Q: Why have payment facilitators become more of a force over the past few years and why are they valuable in the context of the retail ecosystem?

Chris: Let’s think about a traditional independent sales or referral model. You can be a software company that’s worked for months—perhaps even years—chasing down a particular customer, you've convinced them of the value of your software, you've gotten them to sign an agreement, you're beginning to implement, yet there’s one small aspect remaining, which is the payment.

And at that point, you lose control of your customer’s experience with your brand, because you introduce a third party—a traditional payment processor—or a third party financial institution. Now, all the information that you have about that consumer—that relationship you built—is put in the hands of a third party, and they may not know anything about the consumer, or the merchant that you're trying to land.

It's a very powerless position to be in, because you've worked for months or years to build up that relationship, explain that value, and at the final mile, you've turned that over to a third party.

Q: How is in-house payments facilitation reducing accounting risk compared to legacy financial institutions, for example?

Chris: There are two different examples we can look at in terms of customer experience—what we call onboarding.

In this first instance, that of a service that does payment facilitation in-house, we can think about a use case where a software company has signed up a large merchant to their service—that true business-to-business (B2B) relationship. And in that B2B relationship, that software provider (especially if doing business with a company that has a similar business model) doesn’t have any concerns about the merchant’s credit profile because they’re very familiar with them.

But if you contrast that onboarding experience to the traditional model—where a company would have sold its software and not had embedded payments—well, now you've introduced this third party financial institution who may not be comfortable with a private equity ownership structure, or deferred revenue, or challenges on a balance sheet (whatever applies to that particular B2B customer).

We feel very comfortable with those risks because we understand them. So immediately, our B2B customer’s experience and onboarding is fundamentally transformed. We don't go to someone else—we make the credit decision ourselves, and we make it within 24 hours.‏‏‎ ‎

Q: Can you talk about the future of B2B collaborative commerce in the payments sector?

Collaborative commerce describes a model where there’s technology to support every aspect of a business’ interactions, which could be between their own employees or with people outside the business, like partners and customers. Collaborative commerce simplifies communication between buyers and sellers and gets systems working together, automating routine operations and eliminating the need for manual intervention.

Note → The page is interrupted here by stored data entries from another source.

(* ===== verification/Field.v ===== *)
(** * The field interface, [number/src/traits.rs]

    [FieldElement] is the trait the constraint solver is generic over, [FieldLaws]
    what an implementation promises to it. The solver's theorems are proved against
    the interface; [goldilocks_field] discharges it with the operations verified in
    [Goldilocks.v], and [reference_field] with plain modular arithmetic, which is what
    the other fields (third-party implementations) are documented to compute. *)

From stdpp Require Import base list option.
From Stdlib Require Import ZArith Lia Znumtheory ZmodInv Eqdep_dec.
From S2P Require Import Prelude Primes Goldilocks.

(** [modulus], [NUM_BITS] (of [Integer]) and [BITS] are integers, [to_integer] is the canonical value; a
    panicking operation returns [None]. The derived order of an element is the order
    of its integer. *)
Class FieldElement (T : Type) := {
  modulus : Z;
  NUM_BITS : Z;
  BITS : Z;
  to_integer : T -> Z;
  from_integer : Z -> T;
  from_biguint : Z -> option T;
  from_int : Z -> T;
  f_add : T -> T -> T;
  f_sub : T -> T -> T;
  f_mul : T -> T -> T;
  f_neg : T -> T;
  f_div : T -> T -> option T;
  is_in_lower_half : T -> bool
}.

Class FieldLaws (T : Type) `{FieldElement T} : Prop := {
  modulus_prime : Z.prime modulus;
  modulus_gt_2 : 2 < modulus;
  NUM_BITS_pos : 0 < NUM_BITS;
  modulus_fits : modulus < 2 ^ NUM_BITS;
  BITS_fits : 0 < BITS /\ 2 ^ (BITS - 1) <= modulus;
  to_integer_range : forall x : T, 0 <= to_integer x < modulus;
  to_integer_inj : forall x y : T, to_integer x = to_integer y -> x = y;
  from_integer_spec : forall z, in_width NUM_BITS z -> to_integer (from_integer z) = z mod modulus;
  from_biguint_spec : forall z, 0 <= z < modulus -> exists x : T, from_biguint z = Some x /\ to_integer x = z;
  from_int_spec : forall z, -1 <= z < 2 ^ 31 -> to_integer (from_int z) = z mod modulus;
  f_add_spec : forall x y : T, to_integer (f_add x y) = (to_integer x + to_integer y) mod modulus;
  f_sub_spec : forall x y : T, to_integer (f_sub x y) = (to_integer x - to_integer y) mod modulus;
  f_mul_spec : forall x y : T, to_integer (f_mul x y) = (to_integer x * to_integer y) mod modulus;
  f_neg_spec : forall x : T, to_integer (f_neg x) = (- to_integer x) mod modulus;
  f_div_zero : forall x y : T, to_integer y = 0 -> f_div x y = None;
  f_div_spec : forall x y : T, to_integer y <> 0 ->
    exists q, f_div x y = Some q /\ (to_integer q * to_integer y) mod modulus = to_integer x;
  is_in_lower_half_spec : forall x : T, is_in_lower_half x = (to_integer x <=? (modulus - 1) / 2)
}.

(** ** Derived operations of the trait *)

Section Derived.
Context {T : Type} `{FieldElement T}.

Definition f_zero : T := from_int 0.
Definition f_one : T := from_int 1.
Definition f_eqb (x y : T) : bool := to_integer x =? to_integer y.
Definition f_leb (x y : T) : bool := to_integer x <=? to_integer y.
Definition f_ltb (x y : T) : bool := to_integer x <? to_integer y.
Definition f_is_zero (x : T) : bool := to_integer x =? 0.
Definition f_is_one (x : T) : bool := to_integer x =? 1.
Definition f_min (x y : T) : T := if f_leb x y then x else y.
Definition f_max (x y : T) : T := if f_leb x y then y else x.

(** The default method [to_signed_integer]. *)
Definition to_signed_integer (x : T) : Z :=
  if is_in_lower_half x then to_integer x else to_integer x - modulus.

End Derived.

(** [log2_exact], [number/src/lib.rs]: [trailing_zeros] is [None] for zero. *)
Fixpoint pos_trailing_zeros (n : positive) : Z :=
  match n with xO n' => 1 + pos_trailing_zeros n' | _ => 0 end.

Definition log2_exact (n : Z) : option Z :=
  match n with
  | Zpos p => let zeros := pos_trailing_zeros p in
              if n =? Z.shiftl 1 zeros then Some zeros else None
  | _ => None
  end.

(** ** Canonical representatives as a type *)

Record Zp (p : Z) := mkZp {
  zp_val : Z;
  zp_ok : (0 <=? zp_val) && (zp_val <? p) = true
}.
Arguments mkZp {p}.
Arguments zp_val {p}.
Arguments zp_ok {p}.

Lemma zp_range {p} (x : Zp p) : 0 <= zp_val x < p.
Proof. destruct x as [v Hv]. cbn. b2p. lia. Qed.

Lemma zp_ext {p} (x y : Zp p) : zp_val x = zp_val y -> x = y.
Proof.
  destruct x as [v Hv], y as [w Hw]. cbn. intros ->. f_equal.
  apply UIP_dec, Bool.bool_dec.
Qed.

Lemma mod_canonical p z : 0 < p -> (0 <=? z mod p) && (z mod p <? p) = true.
Proof. intros Hp. pose proof (Z.mod_pos_bound z p Hp). apply andb_true_intro. split; [apply Z.leb_le|apply Z.ltb_lt]; lia. Qed.

(** ** The Goldilocks implementation discharges the interface *)

Definition GoldilocksField := Zp ORDER.

Lemma order_pos : 0 < ORDER.
Proof. reflexivity. Qed.

Lemma canonical_bool x : gl_canonical x -> (0 <=? x) && (x <? ORDER) = true.
Proof. unfold gl_canonical. intros [H1 H2]. apply andb_true_intro. split; [now apply Z.leb_le|now apply Z.ltb_lt]. Qed.

(** The element a verified computation returns: the value inside its [Some]. *)
Definition gl_elt (o : option Z) (H : exists z, o = Some (z mod ORDER)) : GoldilocksField.
Proof.
  destruct o as [z|]; [|exfalso; now destruct H].
  exists z. abstract (destruct H as [w Hw]; injection Hw as ->; now apply mod_canonical).
Defined.

Lemma gl_elt_val o H z : o = Some z -> zp_val (gl_elt o H) = z.
Proof. intros ->. reflexivity. Qed.

(** [from_integer] is [From<GLLargeInt>], [from_int] the [From<i64>] that literals such
    as [1.into()] and [T::from(-1)] use. *)
Lemma gl_val_canonical (x : GoldilocksField) : gl_canonical (zp_val x).
Proof. apply zp_range. Qed.

Lemma gl_add_elt (x y : GoldilocksField) : exists z, gl_add (zp_val x) (zp_val y) = Some (z mod ORDER).
Proof. eexists. apply gl_add_spec; apply zp_range. Qed.
Lemma gl_sub_elt (x y : GoldilocksField) : exists z, gl_sub (zp_val x) (zp_val y) = Some (z mod ORDER).
Proof. eexists. apply gl_sub_spec; apply zp_range. Qed.
Lemma gl_mul_elt (x y : GoldilocksField) : exists z, gl_mul (zp_val x) (zp_val y) = Some (z mod ORDER).
Proof. eexists. apply gl_mul_spec; apply zp_range. Qed.
Lemma gl_neg_elt (x : GoldilocksField) : exists z, gl_neg (zp_val x) = Some (z mod ORDER).
Proof. eexists. apply gl_neg_spec; apply zp_range. Qed.

(** A machine integer that is already canonical, or zero. *)
Definition gl_of_canonical (z : Z) : GoldilocksField :=
  match bool_dec ((0 <=? z) && (z <? ORDER)) true with
  | left H => mkZp z H
  | right _ => @mkZp ORDER 0 eq_refl
  end.

Lemma gl_of_canonical_val z : gl_canonical z -> zp_val (gl_of_canonical z) = z.
Proof.
  intros Hz%canonical_bool. unfold gl_of_canonical. destruct bool_dec; [easy|contradiction].
Qed.

Definition gl_of_option (o : option Z) : option GoldilocksField := gl_of_canonical <$> o.

#[export] Instance goldilocks_field : FieldElement GoldilocksField := {
  modulus := ORDER;
  NUM_BITS := 64;
  BITS := 64;
  to_integer := zp_val;
  from_integer z := gl_of_canonical (gl_from_large_int z);
  from_biguint z := gl_of_option (gl_from_biguint z);
  from_int z := gl_of_canonical (default 0 (gl_from_i64 z));
  f_add x y := gl_elt (gl_add (zp_val x) (zp_val y)) (gl_add_elt x y);
  f_sub x y := gl_elt (gl_sub (zp_val x) (zp_val y)) (gl_sub_elt x y);
  f_mul x y := gl_elt (gl_mul (zp_val x) (zp_val y)) (gl_mul_elt x y);
  f_neg x := gl_elt (gl_neg (zp_val x)) (gl_neg_elt x);
  f_div x y := gl_of_option (gl_div (zp_val x) (zp_val y));
  is_in_lower_half x := gl_is_in_lower_half (zp_val x)
}.

Lemma gl_wrap_mod z : in_width 64 z -> zp_val (gl_of_canonical (gl_wrap z)) = z mod ORDER.
Proof.
  intros Hz. rewrite gl_wrap_spec by easy. apply gl_of_canonical_val, gl_canonical_mod.
Qed.

(** [from_int] is used at the literals [-1], [0], [1], [2] and [11]; the conversion covers
    all of [i64] here. *)
Lemma gl_from_int_val z : - 2 ^ 63 <= z < 2 ^ 63 ->
  zp_val (gl_of_canonical (default 0 (gl_from_i64 z))) = z mod ORDER.
Proof.
  intros Hz. unfold gl_from_i64. rewrite from_noncanonical_i64_spec by easy. cbn.
  apply gl_of_canonical_val, gl_canonical_mod.
Qed.

#[export] Instance goldilocks_laws : FieldLaws GoldilocksField.
Proof.
  split; cbn [modulus NUM_BITS BITS to_integer from_integer from_biguint from_int f_add f_sub
              f_mul f_neg f_div is_in_lower_half goldilocks_field].
  - exact goldilocks_order_prime.
  - reflexivity.
  - reflexivity.
  - reflexivity.
  - now split.
  - intros x. apply zp_range.
  - intros x y. apply zp_ext.
  - intros z Hz. now apply gl_wrap_mod.
  - intros z Hz. eexists. split; [|now apply gl_of_canonical_val].
    unfold gl_from_biguint. replace (z <? 2 ^ 64) with true.
    + cbn. unfold gl_from_u64. now rewrite gl_wrap_canonical.
    + symmetry. apply Z.ltb_lt. gl_unfold. lia.
  - intros z Hz. apply gl_from_int_val. lia.
  - intros x y. apply gl_elt_val, gl_add_spec; apply zp_range.
  - intros x y. apply gl_elt_val, gl_sub_spec; apply zp_range.
  - intros x y. apply gl_elt_val, gl_mul_spec; apply zp_range.
  - intros x. apply gl_elt_val, gl_neg_spec, zp_range.
  - intros x y Hy. now rewrite Hy.
  - intros x y Hy. destruct (gl_div_value (zp_val x) (zp_val y)) as (q & -> & Hq & Hm);
      [apply zp_range|apply zp_range|easy|].
    eexists. split; [reflexivity|]. now rewrite gl_of_canonical_val.
  - reflexivity.
Qed.

(** ** The reference field: modular arithmetic *)

Section Reference.
Variables (p bits : Z).
Hypothesis p_pos : (0 <? p) = true.

Lemma p_pos_lt : 0 < p.
Proof. now apply Z.ltb_lt. Qed.

Definition zp_of (z : Z) : Zp p := mkZp (z mod p) (mod_canonical p z p_pos_lt).

Definition reference_field : FieldElement (Zp p) := {|
  modulus := p;
  NUM_BITS := bits;
  BITS := Z.log2_up p;
  to_integer := zp_val;
  from_integer z := zp_of z;
  from_biguint z := Some (zp_of z);
  from_int z := zp_of z;
  f_add x y := zp_of (zp_val x + zp_val y);
  f_sub x y := zp_of (zp_val x - zp_val y);
  f_mul x y := zp_of (zp_val x * zp_val y);
  f_neg x := zp_of (- zp_val x);
  f_div x y := if zp_val y =? 0 then None else Some (zp_of (zp_val x * Z.invmod (zp_val y) p));
  is_in_lower_half x := zp_val x <=? (p - 1) / 2
|}.

Lemma reference_laws : Z.prime p -> 2 < p -> 0 < bits -> p < 2 ^ bits ->
  @FieldLaws (Zp p) reference_field.
Proof.
  intros Hp H2 Hb Hw.
  split; cbn; try easy.
  - pose proof (Z.log2_up_pos p ltac:(lia)). pose proof (Z.log2_up_spec p ltac:(lia)) as [Hl _]. rewrite <- Z.sub_1_r in Hl. lia.
  - intros x. apply zp_range.
  - intros x y. apply zp_ext.
  - intros z Hz. eexists. split; [reflexivity|]. now apply Z.mod_small.
  - intros x y ->. reflexivity.
  - intros x y Hy. destruct (Z.eqb_spec (zp_val y) 0); [easy|].
    eexists. split; [reflexivity|]. cbn. apply mod_unique; [apply zp_range|].
    rewrite eqm_mod, <- Z.mul_assoc.
    assert (Hi : eqm p (Z.invmod (zp_val y) p * zp_val y) 1).
    { apply eqm_iff. rewrite Z.invmod_prime; [|easy|].
      - rewrite Z.mod_small; lia.
      - rewrite Z.mod_small; [easy|apply zp_range]. }
    now rewrite Hi, Z.mul_1_r.
Qed.

End Reference.

Arguments zp_of {p}.

(** ** Facts every client of the interface uses *)

Section Facts.
Context {T : Type} `{FL : FieldLaws T}.

Lemma modulus_pos : 0 < modulus.
Proof. pose proof (modulus_gt_2 (T:=T)). lia. Qed.

Lemma f_zero_int : to_integer f_zero = 0.
Proof. unfold f_zero. rewrite from_int_spec by lia. apply Z.mod_0_l. pose proof modulus_pos; lia. Qed.

Lemma f_one_int : to_integer f_one = 1.
Proof. unfold f_one. rewrite from_int_spec by lia. apply Z.mod_small. pose proof (modulus_gt_2 (T:=T)); lia. Qed.

Lemma f_neg_one_int : to_integer (f_neg f_one) = modulus - 1.
Proof.
  rewrite f_neg_spec, f_one_int. apply mod_unique.
  - pose proof (modulus_gt_2 (T:=T)); lia.
  - exists (-1). lia.
Qed.

Lemma from_int_m1 : to_integer (from_int (-1)) = modulus - 1.
Proof.
  rewrite from_int_spec by lia. apply mod_unique.
  - pose proof (modulus_gt_2 (T:=T)); lia.
  - exists (-1). lia.
Qed.

(** The operations up to [eqm], for rewriting under sums and products. *)
Lemma f_add_eqm x y : eqm modulus (to_integer (f_add x y)) (to_integer x + to_integer y).
Proof. rewrite f_add_spec. apply eqm_mod. Qed.
Lemma f_sub_eqm x y : eqm modulus (to_integer (f_sub x y)) (to_integer x - to_integer y).
Proof. rewrite f_sub_spec. apply eqm_mod. Qed.
Lemma f_mul_eqm x y : eqm modulus (to_integer (f_mul x y)) (to_integer x * to_integer y).
Proof. rewrite f_mul_spec. apply eqm_mod. Qed.
Lemma f_neg_eqm x : eqm modulus (to_integer (f_neg x)) (- to_integer x).
Proof. rewrite f_neg_spec. apply eqm_mod. Qed.

(** Two elements congruent modulo the field are equal. *)
Lemma f_eqm_eq (x y : T) : eqm modulus (to_integer x) (to_integer y) -> x = y.
Proof. intros Hm. apply to_integer_inj. eapply eqm_small; eauto using to_integer_range. Qed.

Lemma f_eqb_eq (x y : T) : f_eqb x y = true <-> x = y.
Proof.
  unfold f_eqb. rewrite Z.eqb_eq. split; [apply to_integer_inj|now intros ->].
Qed.

Lemma f_integral x y : eqm modulus (x * y) 0 -> eqm modulus x 0 \/ eqm modulus y 0.
Proof.
  unfold eqm. rewrite !Z.sub_0_r. intros Hm.
  apply Z.divide_prime_mul in Hm; [easy|apply modulus_prime].
Qed.

Lemma f_min_int (x y : T) : to_integer (f_min x y) = Z.min (to_integer x) (to_integer y).
Proof. unfold f_min, f_leb. case_if; lia. Qed.

Lemma f_max_int (x y : T) : to_integer (f_max x y) = Z.max (to_integer x) (to_integer y).
Proof. unfold f_max, f_leb. case_if; lia. Qed.

(** A non-zero integer below the modulus is a unit. *)
Lemma eqm_cancel c a b : 0 < c < modulus -> eqm modulus (c * a) (c * b) -> eqm modulus a b.
Proof.
  intros Hc Hm. unfold eqm in *. rewrite <- Z.mul_sub_distr_l in Hm.
  apply Z.divide_prime_mul in Hm as [Hm|Hm]; [|easy|apply modulus_prime].
  apply Z.divide_pos_le in Hm; lia.
Qed.

End Facts.

#[export] Hint Resolve modulus_pos to_integer_range : powdr.

(** Puts a field element's range in the context. *)
Ltac range x := pose proof (to_integer_range x).

(** Reduces a goal [eqm modulus (to_integer (...)) ...] to the integers. *)
Ltac feqm := rewrite ?f_add_eqm, ?f_sub_eqm, ?f_mul_eqm, ?f_neg_eqm, ?f_zero_int, ?f_one_int.

Lemma pos_trailing_zeros_nonneg p : 0 <= pos_trailing_zeros p.
Proof. induction p; cbn [pos_trailing_zeros]; lia. Qed.

Lemma pos_trailing_zeros_pow2 (n : nat) (p : positive) :
  Zpos p = 2 ^ Z.of_nat n -> pos_trailing_zeros p = Z.of_nat n.
Proof.
  revert p. induction n as [|n IH]; intros p Hp.
  - change (2 ^ Z.of_nat 0) with 1 in Hp. injection Hp as ->. reflexivity.
  - rewrite Nat2Z.inj_succ, Z.pow_succ_r in Hp by lia.
    destruct p as [p|p|]; [lia| |lia]. cbn [pos_trailing_zeros]. rewrite IH; lia.
Qed.

(** [log2_exact n] is [Some i] exactly when [n] is [2 ^ i]. *)
Lemma log2_exact_spec n i : 0 <= i -> log2_exact n = Some i <-> n = 2 ^ i.
Proof.
  intros Hi. pose proof (Z.pow_pos_nonneg 2 i) as Hpos. split.
  - unfold log2_exact. destruct n as [|p|p]; try discriminate. case_if; [|discriminate].
    intros [= <-]. rewrite E, Z.shiftl_mul_pow2 by apply pos_trailing_zeros_nonneg. lia.
  - intros Hn. destruct n as [|p|p]; [lia| |lia]. unfold log2_exact.
    rewrite <- (Z2Nat.id i) in Hn by lia. rewrite (pos_trailing_zeros_pow2 _ _ Hn), Z2Nat.id in * by lia.
    rewrite Z.shiftl_mul_pow2, Z.mul_1_l, Hn, Z.eqb_refl by lia. reflexivity.
Qed.

Lemma log2_exact_nonneg n i : log2_exact n = Some i -> 0 <= i.
Proof.
  unfold log2_exact. destruct n; try discriminate. case_if; [|discriminate].
  intros [= <-]. apply pos_trailing_zeros_nonneg.
Qed.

Chris: One of the most unique things that I see in collaborative commerce, is an understanding of the incredible amounts of data that are associated with B2B payments.

And what do I mean by that? Well, you can have a traditional interaction in B2C (business-to-consumer) where you simply swipe a card to get your Starbucks smoothie, but if you think about applying that experience to B2B, that’s where things get exciting.

Consider the amount of data that’s in an invoice, the timing of that invoice, the fulfillment terms for that invoice, the interest rate charged for that invoice, whether it’s been pre-negotiated or not—the list goes on. Invoices contain all the different, important material aspects of information that businesses share, and to then layer in and integrate that with payments, well, that’s the future of collaborative commerce.